Beritatoba.com – Polisi Gedung US Capitol Amerika Serikat berhasil menangkap seorang pria asal Virginia yang hendak memasuki kawasan kompleks gedung parlemen itu dengan memakai surat jalan palsu jelang pelantikan presiden terpilih Joe Biden Rabu mendatang.

Kerusakan Gedung Capitol AS. ©REUTERS

Wesley Allen Beeler, nama pria itu, mengendarai kendaraannya menuju pos pemeriksaan di Gedung Capitol dan E Street NE, sebelah utara gedung parlemen AS, kemarin malam dan menyerahkan surat izin palsu untuk melewati pemeriksaan, menurut dokumen yang diajukan ke Pengadilan Tinggi Washington DC.

Dilansir dari laman the Times of Israel, Minggu (17/1/2021), ketika petugas tengah memeriksa daftar akses masuk orang itu, seorang petugas melihat di bagian belakang mobil pick up Beeler tertulis “Kehidupan Penyerangan” dengan gambar sebuah senapan dan ada slogan “Jika mereka mengincar senjatamu, tembakkan dulu pelurumu”.

Ketika diperiksa Beeler mengatakan kepada petugas dia membawa senjata di dalam mobilnya. Hasil penggeledahan menemukan senjata dengan 509 amunisi, magazin dan peluru senapan, kata dokumen pengadilan.

Laporan polisi menyatakan Beeler ditangkap atas tuduhan memiliki senjata tanpa izin dan sejumlah amunisi.

Washington kini dalam keadaan siaga tinggi menjelang pelantikan presiden terpilih Joe Biden Rabu mendatang setelah massa pendukung Presiden Donald Trump menyerbu dan menduduki Gedung US Capitol pekan lalu. Lima orang tewas, termasuk seorang polisi dalam peristiwa itu.

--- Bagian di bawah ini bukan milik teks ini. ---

(** Replacing a cell by one with the same value. *)
Lemma cells_same {V} (w : list (Cell V)) i cell cell' :
  w !! i = Some cell -> c_sent cell' = c_sent cell ->
  forall t, (<[i := cell']> w !! t ≫= c_sent) = (w !! t ≫= c_sent).
Proof.
  intros Hi Hs t. destruct (decide (t = i)) as [->|Hne].
  - rewrite list_lookup_insert_eq by (now apply lookup_lt_Some in Hi). now rewrite Hi.
  - now rewrite list_lookup_insert_ne.
Qed.

#[export] Instance cells_laws {V} : OneshotLaws (list (Cell V)) nat nat V.
Proof.
  refine {| peer t := t; allocated w t := t < length w; sent w t := w !! t ≫= c_sent |}.
  - intros w. cbn. split; [done|]. split; [lia|]. split.
    + now rewrite lookup_app_r, Nat.sub_diag by lia.
    + split; [intros t; rewrite length_app; cbn; lia|]. intros t Hne.
      destruct (decide (t < length w)); [now rewrite lookup_app_l by lia|].
      rewrite lookup_app_r, (lookup_ge_None_2 w) by lia.
      now rewrite lookup_ge_None_2 by (cbn; lia).
  - intros tx v w. cbn. destruct (w !! tx) as [[[v'|] taken []]|] eqn:E; try (split; [done|now right]).
    split; [intros t; now rewrite length_insert|]. intros t. destruct (decide (t = tx)) as [->|Hne].
    + left. rewrite list_lookup_insert_eq by (now apply lookup_lt_Some in E). done.
    + right. now rewrite list_lookup_insert_ne.
  - intros rx w. cbn.
    destruct (w !! rx) as [[[v|] [] []]|] eqn:E;
      try (split; [done|]; split; [done|]; done);
      (split; [intros t; now rewrite length_insert|]; split; [now apply (cells_same w rx _ _ E)|];
       intros v' [= <-] tx -> _; now rewrite E).
  - intros rx w. cbn. destruct (w !! rx) as [cell|] eqn:E; [|done].
    split; [intros t; now rewrite length_insert|now apply (cells_same w rx _ _ E)].
Defined.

FBI Lacak Adanya Ancaman “Signifikan”

Aparat keamanan memperingatkan adanya kelompok ekstremis pendukung Trump yang kemungkinan membawa bahan peledak bisa mengancam Washington dan sejumlah gedung parlemen di berbagai negara bagian dalam beberapa pekan mendatang. Ribuan pasukan Garda Nasional dikerahkan di Washington dan sejumlah blokade beton dipasang di jalanan ibu kota AS itu.

Gedung FBI Miami AS

National Mall yang biasanya dipadati warga yang hendak menyaksikan pelantikan presiden saban empat tahun sekali, diminta untuk membatasi pengunjung atas permohonan pasukan pengawal presiden Secret Service.

FBI sedang melacak banyaknya obrolan di media sosial termasuk seruan unjuk rasa bersenjata menjelang pelantikan Presiden AS terpilih, Joe Biden. Hal ini diungkapkan Direktur FBI, Chris Wray pada Kamis.

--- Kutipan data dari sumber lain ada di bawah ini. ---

(* ===== verification/ReceiverSteps.v ===== *)
(** * What a receiver does to its parts

    A poll of the receiver of [Receiver] is a sequence of steps of its parts: messages are read from
    the stream in order, the requests among them are handed to the forwarding receiver of
    [Forwarding], which is only called when it has room, and the responses are steps of the system
    of [Pending]. So what is proved of the runs of those parts holds of the receiver that drives
    them. *)

From Stdlib Require Import Strings.Byte.
From stdpp Require Import base list numbers gmap strings.
From S2P Require Import Prelude Text Version Method HeaderName HeaderValue HeaderMap CSeq.
From S2P Require Import Status Request Response RequestDecoder Codec Futures Forwarding Pending Receiver.

Local Open Scope rust_scope.

(** ** Sequences of steps *)

(** What was read from a stream by polling it any number of times, and the stream after. *)
Inductive reads {S Item E} `{!TryStreamOps S Item E} : S -> list Item -> S -> Prop :=
  | reads_nil s : reads s [] s
  | reads_item s item s' items s'' :
      try_stream_poll s = (Ok (Ready (Some item)), s') -> reads s' items s'' -> reads s (item :: items) s''
  | reads_wait s s' items s'' :
      try_stream_poll s = (Ok NotReady, s') -> reads s' items s'' -> reads s items s''.

Lemma reads_app {S Item E} `{!TryStreamOps S Item E} (s : S) items1 s1 items2 s2 :
  reads s items1 s1 -> reads s1 items2 s2 -> reads s (items1 ++ items2) s2.
Proof.
  induction 1 as [|s item s' items s1 Hp _ IH|s s' items s1 Hp _ IH]; intros Hr; [done|..].
  - exact (reads_item _ _ _ _ _ Hp (IH Hr)).
  - exact (reads_wait _ _ _ _ Hp (IH Hr)).
Qed.

(** A part that takes some steps and may be dropped after them; [nothing] says that there are none. *)
Definition advanced {A} (nothing : Prop) (R : A -> A -> Prop) (o o' : option A) : Prop :=
  match o with
  | Some a => exists a', R a a' /\ (o' = Some a' \/ o' = None)
  | None => nothing /\ o' = None
  end.

Lemma advanced_none {A} (nothing : Prop) (R : A -> A -> Prop) o o' :
  nothing -> (forall a, R a a) -> o' = o \/ o' = None -> advanced nothing R o o'.
Proof. intros Hn HR Ho. destruct o as [a|]; [exists a|]; naive_solver. Qed.

Lemma advanced_some {A} (nothing : Prop) (R : A -> A -> Prop) o a a' :
  o = Some a -> R a a' -> advanced nothing R o (Some a').
Proof. intros -> HR. exists a'. auto. Qed.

Wray, yang pertama kali muncul di depan publik sejak kerusuhan US Capitol pada 6 Januari lalu, mengatakan dalam sebuah pemaparan keamanan untuk Wakil Presiden Mike Pence bahwa FBI tetap memperhatikan adanya potensi kekerasan dalam unjuk rasa di Washington dan di negara bagian seluruh AS.

Wray memperingatkan, kejadian-kejadian seperti itu bisa membawa orang-orang bersenjata mendekati gedung pemerintah dan pejabat terpilih.

“Salah satu tantangan nyata di tempat ini adalah mencoba membedakan mana yang aspiratif versus mana yang disengaja”, jelasnya, dilansir France 24, Jumat (15/1//2021).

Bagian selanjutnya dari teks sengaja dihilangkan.